Besides the near-constant fear of contracting COVID-19 and passing it to family members, the repeated donning and doffing of personal protective equipment throughout the day, high patient volumes, extra shifts during surges and separation from relatives and friends, doctors are now seeing the ancillary impacts of the pandemic, Owen said.
She and other physicians are seeing patients who struggled to afford medications or became homeless after losing their jobs. They’re seeing the repercussions of increases in domestic violence and substance abuse registered across the country.
Health care has always been a demanding and sometimes emotionally draining profession, Owen said, and medical workers are trained to compartmentalize and be resilient. However, like other people, many are no longer able to do the things that helped them decompress, like going out with friends, traveling or spending time with extended family.
“Now we’re in a situation where we don’t have that reprieve. So we’re working in a more stressful environment and a more stressful situation. And then that time at home is just as equally stressful as our shifts are,” she said. “The opportunity to kind of rejuvenate and refresh and come back is just gone.”
‘One can only take so much’
Dr. Laura Shultz, director of Behavioral Health-ambulatory Care for Methodist Le Bonheur Healthcare, said there are health care workers who have experienced extreme stress or been in traumatizing situations during the pandemic that could lead to lasting mental health issues.
In the early days of the pandemic, she saw a lot of medical professionals seeking mental health care resources. Now, her biggest concern is burnout.
“I think more folks are considering taking early retirement and leaving the profession or changing professions because this is just too much,” she said.
In a survey of more than 5,000 clinicians in Utah conducted in August 2020, 20% of respondents said they had considered leaving their jobs during the pandemic and 30% said they were considering cutting back hours.
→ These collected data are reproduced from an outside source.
(** * dbt-ui backend: lock registry, job runner, three-way merge, write path

    A shallow embedding of the concurrency-and-conflict core of the backend:

    - [utils/merge_utils.py]   ([three_way_merge], [simple_merge]) together
      with the parts of Python's [difflib] and [str] it calls;
    - [utils/operation_lock.py] (the per-worktree lock registry);
    - [routes/dbt_routes.py]   ([dbt_command], [run_dbt_command_task]);
    - [routes/file_routes.py]  ([write_file]).

    Python [str] values are sequences of Unicode code points, modelled as
    [list N]; [py] turns a Rocq string literal into such a sequence. *)

From Stdlib Require Import NArith String Ascii DecimalString.
From stdpp Require Import base decidable option numbers list gmap sorting.

Local Open Scope nat_scope.

(** ** Python strings *)

Abbreviation str := (list N) (only parsing).

Module PyStr.

(** [py "a\nb"] is the Python literal ["a\nb"]: the two characters
    backslash, n stand for a line feed, every other character for its own
    code point. *)
Fixpoint py (s : string) : str :=
  match s with
  | EmptyString => []
  | String c r =>
      match r with
      | String d r' =>
          if (Ascii.eqb c "\" && Ascii.eqb d "n")%bool
          then 10%N :: py r'
          else N_of_ascii c :: py r
      | EmptyString => [N_of_ascii c]
      end
  end.

Definition LF : N := 10%N.
Definition CR : N := 13%N.

(** The line boundaries of [str.splitlines]: LF, CR, VT, FF, FS, GS, RS,
    NEL, LINE SEPARATOR and PARAGRAPH SEPARATOR (CR LF counts as one). *)
Definition is_linebreak (c : N) : bool :=
  (c =? 10)%N || (c =? 13)%N || (c =? 11)%N || (c =? 12)%N ||
  (c =? 28)%N || (c =? 29)%N || (c =? 30)%N || (c =? 133)%N ||
  (c =? 8232)%N || (c =? 8233)%N.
The study, published in a journal associated with the American Medical Association, showed those figures were higher among women, particularly women of color.
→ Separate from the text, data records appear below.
Inductive PandasError :=
| LabelNotUnique (label : string) (* ValueError: The column label '..' is not unique. *)
| IncompatibleMergeKeys         (* MergeError: incompatible merge keys .., must be the same type *)
| MergeKeysNull (s : Side)      (* ValueError: Merge keys contain null values on .. side *)
| KeysNotSorted (s : Side)      (* ValueError: .. keys must be sorted *)
| IndexOutOfBounds (i size : nat). (* IndexError raised by np.delete *)

(** The dtype of a key column. *)
Inductive Dtype := Int64 | Float64 | Object.

Definition dtype_eqb (a b : Dtype) : bool :=
  match a, b with
  | Int64, Int64 | Float64, Float64 | Object, Object => true
  | _, _ => false
  end.

Inductive result (A : Type) :=
| Ok (a : A)
| Raise (e : PandasError).

Arguments Ok {A} a.
Arguments Raise {A} e.

Definition bind {A B} (m : result A) (k : A -> result B) : result B :=
  match m with
  | Ok a => k a
  | Raise e => Raise e
  end.

Notation "x <- m ;; k" := (bind m (fun x => k))
  (at level 61, m at next level, right associativity).

(** ** Nullable cells *)

Definition notna {A} (c : option A) : bool :=
  match c with Some _ => true | None => false end.

(** Equality of join keys: pandas groups all nulls of a key column
    together, so a null key only pairs with a null key. *)
Definition rid_eqb (a b : option Z) : bool :=
  match a, b with
  | Some x, Some y => x =? y
  | None, None => true
  | _, _ => false
  end.

Definition ostr_eqb (a b : option string) : bool :=
  match a, b with
  | Some x, Some y => String.eqb x y
  | None, None => true
  | _, _ => false
  end.

(** ** [sort_values([k1, k2])]: stable, ascending, nulls last *)

Definition na_last_ltb (a b : option Z) : bool :=
  match a, b with
  | Some x, Some y => x <? y
  | Some _, None => true
  | None, _ => false
  end.

Definition na_last_leb (a b : option Z) : bool := negb (na_last_ltb b a).

Section SortValues.
Variable A : Type.
Variables k1 k2 : A -> option Z.

Definition row_leb (x y : A) : bool :=
    na_last_ltb (k1 x) (k1 y)
    || (na_last_leb (k1 x) (k1 y) && na_last_leb (k2 x) (k2 y)).

Fixpoint insert_row (x : A) (l : list A) : list A :=
    match l with
    | [] => [x]
    | y :: l' => if row_leb x y then x :: l else y :: insert_row x l'
    end.

Definition sort_values (l : list A) : list A :=
    fold_right insert_row [] l.

  (** [dropna(subset=[k1, k2])] *)
Definition dropna2 (l : list A) : list A :=
    filter (fun r => notna (k1 r) && notna (k2 r)) l.
End SortValues.

Arguments sort_values {A} k1 k2 l.
Arguments dropna2 {A} k1 k2 l.

(** ** [pd.merge_asof(left, right, left_on, right_on, by, direction="nearest")] *)

Fixpoint is_monotonic_increasing (ts : list Z) : bool :=
  match ts with
  | [] => true
  | x :: rest =>
      match rest with
      | [] => true
      | y :: _ => (x <=? y) && is_monotonic_increasing rest
      end
  end.

Fixpoint all_values (cs : list (option Z)) : option (list Z) :=
  match cs with
  | [] => Some []
  | None :: _ => None
  | Some t :: cs' =>
      match all_values cs' with
      | Some ts => Some (t :: ts)
      | None => None
      end
  end.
Studies conducted in the U.S. and around the world showed elevated rates of anxiety, depression and peritraumatic dissociation – reactions to traumatic events that can include out-of-body experiences, emotional numbness, distorted perception of time and dissociative amnesia – among health care workers.
“I think the longest term damage is going to be ... I’m worried about our workforce,” Shultz said. “How many nurses and doctors have just left, and or will leave, due to the fact that this has gone on so long, and they’re tired?”
If the pandemic has put doctors, nurses, respiratory therapists and other medical workers in a position where they feel they need to leave the workforce or cut hours, it could further stress a system that was already “in a really challenging position,” Owen said.
Owen, an emergency medicine physician who practices in Dallas, said her specialty already has higher burnout rates than other areas of medicine and emergency medicine practitioners are two times as likely to commit suicide as the overall population.
That was before the added stress and anxiety wrought by COVID-19. In the past year, she’s seen colleagues who used to love their job retire or go part time and observed medical school applications drop.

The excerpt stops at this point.